To our knowledge, this is the first systematic review examining the relationship between later eating rhythm and adiposity in children and adolescents. The results of this review suggested that children/adolescents who consumed relatively higher energy at later timing (around bedtime) or those who skipped the evening main meal were more likely to be overweight/obese compared with those who did not. These findings may seem contradictory . However, none of the studies focusing on evening main meal skipping adjusted for TEI. It may therefore imply that the consequence of skipping the evening main meal may be higher EI later on, around bedtime. As a result, this could increase TDEI, thereby increasing the odds of adiposity. The relationship between consumption of evening snacks and adiposity was uncertain, as no consistent associations were found (very weak statistical evidence of an association was found in the meta-analyses, but negative associations were reported in most studies of children, and no strong associations were reported in most studies of adolescents). No statistical evidence of associations between timing (eating at a later timing) and adiposity were found, although positive associations were observed in most studies that focused on children only. It was difficult to draw a definitive conclusion regarding the association between EI in the evening and adiposity, as the various studies concentrated on different eating occasions (evening main meal; evening snack; whole evening period; around bedtime) and had conflicting results; however, age differences were observed, positive associations were more likely to be seen in children than adolescents within most subsets of EI. Overall, no substantial differences were seen between the adjusted and unadjusted results; however, the level of association remains uncertain within each exposure group due to the small subsets of studies. The authors have very little confidence in these results due to the very low certainty of the evidence according to GRADE.

Comparison with other studies

The findings of this review can be compared with those of a previous review in adults by Fong et al, and 2 previous reviews in both adults and children, 1 by Almoosawi et al and the other by Lopez-Minguez et al. Similarly to 2 of the previous published reviews, the considerable inconsistency, not only in the definition of NE, but also in the aspects that could contribute an effect, such as meal timing and the EI, that were considered. For example, when defining “later timing” of food intake, the current review found that Western countries tended to set an earlier time for the criterion of later timing of food intake compared with Eastern countries (see Figure 2), which implied that children in Western countries tended to have earlier eating/sleeping habits compared with Eastern countries. Similarly, Lopez-Minguez et al also found that the time criteria differed from country to country. For example, in Europe, Spaniards tended to have the latest dinner (10 pm) followed by Italians (9 pm), French (8 pm), Germans (7 pm), and Swedes (6 pm). Thus, defining later timing using the same time criteria for all countries, or all geographical area subgroups, would be unlikely to decrease the heterogeneity across the studies. Moreover, substantial inconsistencies existed between the dietary methods and the outcome measures used in previous studies.

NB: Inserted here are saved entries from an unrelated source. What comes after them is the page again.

(* ===== verification/EbpfVm.v ===== *)
(** * eBPF: the interpreter

    Models [src/ebpf/vm.rs].  The machine's state is its registers, the bounds
    of its stack window and kernel memory; the stack array itself is the part
    of memory between [stack_base - 512] and [stack_base].  [exec_insn] is one
    turn of the interpreter's loop with one arm per opcode, [run] the loop
    with its instruction limit as fuel, and [execute] adds tail calls.

    What the helpers consult outside the machine (the map registry, the
    programs behind tail-call handles, the clock, the running process and
    processor) is the environment [Env]. *)

From S2P Require Import Prelude Bytes EbpfIsa EbpfVerifier EbpfMap.

Module Vm.
Import Ebpf.

Record BpfVm := mkVm {
  registers : list Z;   (* [u64; 11] *)
  stack_base : Z;
  mem : Mem
}.

Record Env := mkEnv {
  bpf_maps : list BpfMaps.BpfMap;
  programs : gmap Z (list BpfInstruction);
  uptime_ms : Z;
  current_pid : option Z;
  cpu_id : Z
}.

Abbreviation VM := (M BpfVm BpfError).

(** [BpfVm::new], with the address its zeroed [stack] field has at that
    point. *)
Definition new (stack_addr : Z) (m : Mem) : BpfVm :=
  mkVm (replicate 10 0 ++ [stack_addr + 512]) (stack_addr + 512)
    (store_bytes m stack_addr (zeros 512)).

Definition stack_start (self : BpfVm) : Z := Z.max 0 (stack_base self - 512).

Definition is_stack_ptr (self : BpfVm) (addr size : Z) : bool :=
  let lo := stack_start self in
  let hi := stack_base self in
  if addr <? lo then false
  else
    let end_ := Z.min (addr + size) (2 ^ 64 - 1) in
    if end_ <? addr then false else end_ <=? hi.

Definition validate_mem_access (addr size : Z) : VM unit := fun self =>
  (if is_stack_ptr self addr size then Ok tt else Err OutOfBounds, self).

Definition rd (r : Z) : VM Z := fun self => (index (registers self) r, self).

Definition wr (r v : Z) : VM unit := fun self =>
  match splice r [v] (registers self) with
  | Ok rs => (Ok tt, mkVm rs (stack_base self) (mem self))
  | Err e => (Err e, self)
  | Panic => (Panic, self)
  | Fault => (Fault, self)
  end.

(** Raw reads and writes of kernel memory. *)
Definition peek {A} (f : Mem -> res BpfError A) : VM A := fun self =>
  (f (mem self), self).

Definition poke (f : Mem -> res BpfError Mem) : VM unit := fun self =>
  match f (mem self) with
  | Ok m => (Ok tt, mkVm (registers self) (stack_base self) m)
  | Err e => (Err e, self)
  | Panic => (Panic, self)
  | Fault => (Fault, self)
  end.

(** [wrapping_shl] and [wrapping_shr] take the shift modulo 64. *)
Definition wrapping_shl (a n : Z) : Z := wrap 64 (Z.shiftl a (n mod 64)).
Definition wrapping_shr (a n : Z) : Z := Z.shiftr a (n mod 64).

(** [(pc as i32 + off as i32) as usize]. *)
Definition jump_target (pc off : Z) : res BpfError Z :=
  let t := sint 32 pc + off in
  if (t <? - 2 ^ 31) || (2 ^ 31 <=? t) then Panic else Ok (wrap 64 t).

(** What one instruction leads to: the loop goes on with [pc] (before its
    [pc += 1]), the program returns, or it tail-calls another program. *)
Inductive flow := Next (pc : Z) | Return (v : Z) | Tail (handle : Z).

Section helpers.
Context (env : Env).

Definition map_call (map_id : Z) (missing : Z)
    (f : BpfMaps.BpfMap -> Mem -> res BpfError (Z * Mem)) : VM Z := fun self =>
  match BpfMaps.get (bpf_maps env) map_id with
  | Some map =>
      match f map (mem self) with
      | Ok (v, m) => (Ok v, mkVm (registers self) (stack_base self) m)
      | Err e => (Err e, self)
      | Panic => (Panic, self)
      | Fault => (Fault, self)
      end
  | None => (Ok missing, self)
  end.

Definition comm : list Z := [122; 105; 113; 97; 45; 112; 114; 111; 99; 0].

Definition get_current_comm : VM Z :=
  buf ← rd 1;
  size ← rd 2;
  let len := Z.min (Z.min size 512) (zlen comm) in
  self ← get;
  if is_stack_ptr self buf len then
    _ ← poke (fun m => store m buf (take (Z.to_nat len) comm));
    if (len <? size) && (len <? 512) then
      _ ← poke (fun m => store m (buf + len) (zeros (Z.min (size - len) (512 - len))));
      mret 0
    else mret 0
  else mret 0.

Definition probe_read : VM Z :=
  dst_ptr ← rd 1;
  size ← rd 2;
  src_ptr ← rd 3;
  let safe_size := Z.min size 512 in
  self ← get;
  if is_stack_ptr self dst_ptr safe_size && is_stack_ptr self src_ptr safe_size then
    if BpfMaps.overlap src_ptr safe_size dst_ptr safe_size then lift Fault
    else
      bs ← peek (fun m => load m src_ptr safe_size);
      _ ← poke (fun m => store m dst_ptr bs);
      mret 0
  else mret 0.

(** The text printed is not part of the model; reading it is. *)
Definition trace_printk : VM Z :=
  fmt_ptr ← rd 1;
  fmt_size ← rd 2;
  _ ← peek (fun m => from_raw_parts m fmt_ptr (Z.min fmt_size 64));
  mret 0.

Definition tail_call : VM Z :=
  map_id ← rd 1;
  index_ptr ← rd 2;
  match BpfMaps.get (bpf_maps env) map_id with
  | Some map =>
      if decide (BpfMaps.map_type map = BpfMaps.ProgArray) then
        ptr ← lift (BpfMaps.array_lookup map (wrap 32 index_ptr));
        if ptr =? 0 then mret 0
        else
          prog_handle ← peek (fun m => read_u64 m ptr);
          if prog_handle =? 0 then mret 0 else throw (TailCall prog_handle)
      else mret 0
  | None => mret 0
  end.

Different findings were reported in terms of the relationship between later timing of food intake and adiposity compared with studies combining adults and children. In their recent review, Lopez-Minguez et al suggested that a late evening meal or eating late at night increased the risk of being obese in adults, and that the risk was as high as 5 times greater, especially in evening chronotypes. However, their meta-analysis did not suggest a detrimental effect from late evening meal/eating later at night on adiposity in children/adolescents.

Similarly to previous reviews, definitive conclusions could not be drawn about the relationship between evening EI and adiposity due to the variety of evening eating occasions that the studies focused on, and the presence of conflicting results, even using the same exposure.

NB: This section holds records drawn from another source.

(* ===== verification/Vfs.v ===== *)
(** * The virtual file system

    Models [src/fs/vfs.rs].  Directory nodes hold [Arc] references to their
    children, so a node can be shared: nodes and files live in stores indexed
    by reference, and an operation that mutates a node mutates the store.
    FAT32 and the scheme registry are reached through the class [Outside]. *)

From S2P Require Import Prelude Bytes Abi Capability Process Path Files.
Import Path Files.

Module Vfs.

Inductive VfsNode :=
| Directory (children : gmap string Z)
| FileNode (handle : Z).

(** [Arc<Mutex<dyn File + Send>>]: a RAM file, which the tree itself creates,
    or a file of another module, of type [X]. *)
Inductive AnyFile (X : Type) := Ram (f : RamFile) | Dyn (x : X).
Arguments Ram {X} _.
Arguments Dyn {X} _.

#[global] Instance any_file {X} {fx : File X} : File (AnyFile X) := {
  read := fun f => match f with Ram r => read r | Dyn x => read x end;
  write := fun f buf off =>
    match f with
    | Ram r => let '(n, r') := write r buf off in (n, Ram r')
    | Dyn x => let '(n, x') := write x buf off in (n, Dyn x')
    end;
  file_type := fun f => match f with Ram r => file_type r | Dyn x => file_type x end;
  size := fun f => match f with Ram r => size r | Dyn x => size x end;
  truncate := fun f n =>
    match f with
    | Ram r => let '(o, r') := truncate r n in (o, Ram r')
    | Dyn x => let '(o, x') := truncate x n in (o, Dyn x')
    end
}.

(** What the tree calls outside itself, on a state [W] of its own: the
    on-disk operations of the FAT32 driver and the registered schemes. *)
Class Outside (W X : Type) := {
  create_file_on_disk : string -> W -> res string X * W;
  unlink_on_disk : string -> W -> res string unit * W;
  rmdir_on_disk : string -> W -> res string unit * W;
  mkdir_on_disk : string -> W -> res string unit * W;
  registered : W -> string -> bool;
  scheme_open : string -> string -> Z -> W -> res AbiError Z * W;
  scheme_read : string -> Z -> list Z -> W -> res AbiError (Z * list Z) * W;
  scheme_write : string -> Z -> list Z -> W -> res AbiError Z * W;
  scheme_close : string -> Z -> W -> res AbiError unit * W
}.

Inductive VfsHandle := HFile (handle : Z) | HScheme (scheme : string) (handle_id : Z).

Record MountInfo := mkMount { source : string; target : string; fstype : string }.

Definition register_mount (src tgt fs : string) (mounts : list MountInfo) : list MountInfo :=
  mounts ++ [mkMount src tgt fs].

Definition is_dir_node (n : VfsNode) : bool :=
  match n with Directory _ => true | FileNode _ => false end.

(** The path's segments with empty ones left out. *)
Definition segments (path : string) : list string :=
  filter (fun s => s <> ""%string) (split slash (trim_start_matches slash path)).

(** The walk of [resolve_node] from a node along the segments. *)
Fixpoint walk (ns : gmap Z VfsNode) (current : Z) (parts : list string) : res AbiError Z :=
  match parts with
  | [] => Ok current
  | part :: rest =>
      if decide (part = "" \/ part = ".")%string then walk ns current rest
      else match ns !! current with
           | Some (Directory children) =>
               match children !! part with
               | Some n => walk ns n rest
               | None => Err (Other "File not found")
               end
           | Some (FileNode _) => Err (Other "Not a directory")
           | None => Fault
           end
  end.

(** Children in the order of a [BTreeMap]: by name, bytewise. *)
Definition name_le (a b : string * Z) : Prop := String.leb (fst a) (fst b) = true.

#[global] Instance name_le_dec a b : Decision (name_le a b).
Proof. unfold name_le. apply _. Defined.

Definition sorted_children (children : gmap string Z) : list (string * Z) :=
  merge_sort name_le (map_to_list children).

Section Tree.

Context {X W : Type} {fx : File X} {out : Outside W X}.

Record Vfs := mkVfs {
  root : option Z;
  nodes : gmap Z VfsNode;
  files : gmap Z (AnyFile X);
  next : Z;   (* the allocator's next reference *)
  world : W
}.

Previous reviews did not differentiate between evening meal, evening snack, late NE occasion (around bedtime), and total evening EI, but simply put all studies into 1 “evening EI” exposure regardless of the variety of different eating occasions across studies. This raised challenges, because the EI at different time points (ie, later at night) alone might be more relevant to adiposity than the broader “evening EI.” For this review, EI for different eating occasions as well as total evening EI were considered. No strong associations between smaller evening meal and adiposity were found, because approximately half of the studies (5/9) in this review did not show associations. Similarly, the review by Fong et al, the meta-analysis of 5 observational studies (2 studies focused on dinner, 2 on total evening EI, and 1 on late evening) did not report strong association between smaller evening EI and adiposity in adults. On the contrary, the majority of clinical trials reported that a smaller evening meal resulted in greater weight loss in adults, although their meta-analysis of 5 trials did not show differences between groups as the largest trial showed a strong reverse association between larger evening meal and adiposity. There were inconsistencies in the relationships between EI for evening snack consumption and adiposity across the studies in this review. However, a positive association between higher EI later in the evening (around bedtime) and adiposity was suggested.

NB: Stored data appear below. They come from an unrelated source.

Definition init_dir_block (new_id parent_inode_id : Z) : M (Fs D) AbiError Z :=
  new_data ← alloc_data_block;
  new_inode ← read_ino new_id;
  c ← lift (index (block_checksums new_inode) 0);
  let new_inode := set_times now now now (set_size BLOCK_SIZE (set_direct 0 new_data c new_inode)) in
  _ ← write_inode new_id new_inode;
  let dir_buf := try_entry (try_entry zero_block new_id DOT) parent_inode_id DOTDOT in
  _ ← write_block new_data dir_buf;
  mret new_data.

End Dir.

Lemma last_match (name : list Z) (es : list (Z * list Z)) : forall acc,
  foldl (fun result '(inode, n) => if decide (n = name) then Some inode else result) acc es =
  match last (filter (fun e => snd e = name) es) with Some e => Some (fst e) | None => acc end.
Proof.
  induction es as [|[i n] es IH]; intros acc; [done|]. cbn [foldl]. rewrite IH, filter_cons. cbn [snd].
  destruct (decide (n = name)); [|done]. rewrite last_cons. by destruct (last _).
Qed.

(** A directory block is a list of entries.  A search returns the inode of
    the last live entry with the name.  Adding a name to a block in which no
    entry was removed appends it, or reports a full block exactly when it does
    not fit.  Removing an inode blanks its first entry and keeps the others;
    an inode that is not there is reported and changes nothing. *)
Theorem dir_block_spec buf es id name :
  zlen buf = 4096 -> chain buf 0 es -> 0 < zlen name <= 252 -> Path.utf8_valid name = true ->
  fits 32 id -> id <> 0 ->
  find_entry buf BLOCK_SIZE name = fst <$> last (filter (fun e => snd e = name) (live es)) /\
  (Forall (fun e => fst e <> 0) es ->
   if decide (chain_end 0 es + entry_size_of (zlen name) <= 4096) then
     exists buf', write_entry_raw buf id name = Ok buf' /\ zlen buf' = 4096 /\
       chain buf' 0 (es ++ [(id, name)])
   else write_entry_raw buf id name = Err (Other "Directory block full")) /\
  (forall pre nm post, es = pre ++ (id, nm) :: post -> Forall (fun e => fst e <> id) pre ->
   exists buf', remove_entry_raw buf BLOCK_SIZE id = (true, buf') /\ zlen buf' = 4096 /\
     chain buf' 0 (pre ++ (0, nm) :: post)) /\
  (Forall (fun e => fst e <> id) es -> remove_entry_raw buf BLOCK_SIZE id = (false, buf)).
Proof.
  intros Hb Hc Hn Hu Hid Hnz. split; [|split; [|split]].
  - unfold find_entry. rewrite (dirents_chain buf es Hc), last_match. by destruct (last _).
  - intros Hl. unfold write_entry_raw. rewrite (proj2 (Z.ltb_ge _ _)) by lia.
    pose proof (entry_size_bounds (zlen name) ltac:(lia)) as [Hz1 Hz2].
    rewrite (find_place_chain buf _ es FUEL 0) by (done || lia). destruct (decide _) as [Hfit|]; [|done].
    pose proof (chain_end_le buf es 0 ltac:(lia) Hc). eexists. split; [done|].
    split; [|by apply chain_append]. rewrite zlen_upd; [done|lia|].
    unfold entry_bytes. rewrite !zlen_app, !zlen_le_bytes. lia.
  - intros pre nm post -> Hp. unfold remove_entry_raw.
    rewrite (find_inode_chain buf id nm post pre) by done.
    pose proof (chain_end_mid buf (id, nm) post pre 0 Hc). eexists. split; [done|].
    split; [|by eapply chain_blank]. rewrite zlen_upd; [done|lia|change (zlen (zeros 4)) with 4; lia].
  - intros Hp. unfold remove_entry_raw. by rewrite (find_inode_none buf id es).
Qed.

The review by Almoosawi et al reported that TDEI was associated with weight status, rather than its circadian distribution. By contrast, Fong et al noted in their review that it is not likely that omitting the adjustment for TDEI affected the result, based on the comparison between adjusted and unadjusted results. Similarly, in the current review, the meta-analysis based on 4 studies suggested a positive association between higher EI at extremely late timing and adiposity; 2 out of the 4 studies adjusted for TDEI and the positive association remained. Thus, it is unlikely that omitting adjustment for TDEI affected the results in the current review. Besides, Almoosawi et al noted that it is likely that the use of absolute EI rather than proportion of TEI masked the association between time-of-day of EI and BMI. However, of the 7 studies that investigated the association between EI for evening meal and adiposity, 4 studies did use proportion of TEI for evening meal, but only 1 study showed a weak correlation. Thus, using proportion of TEI rather than absolute EI did not make a difference to the results.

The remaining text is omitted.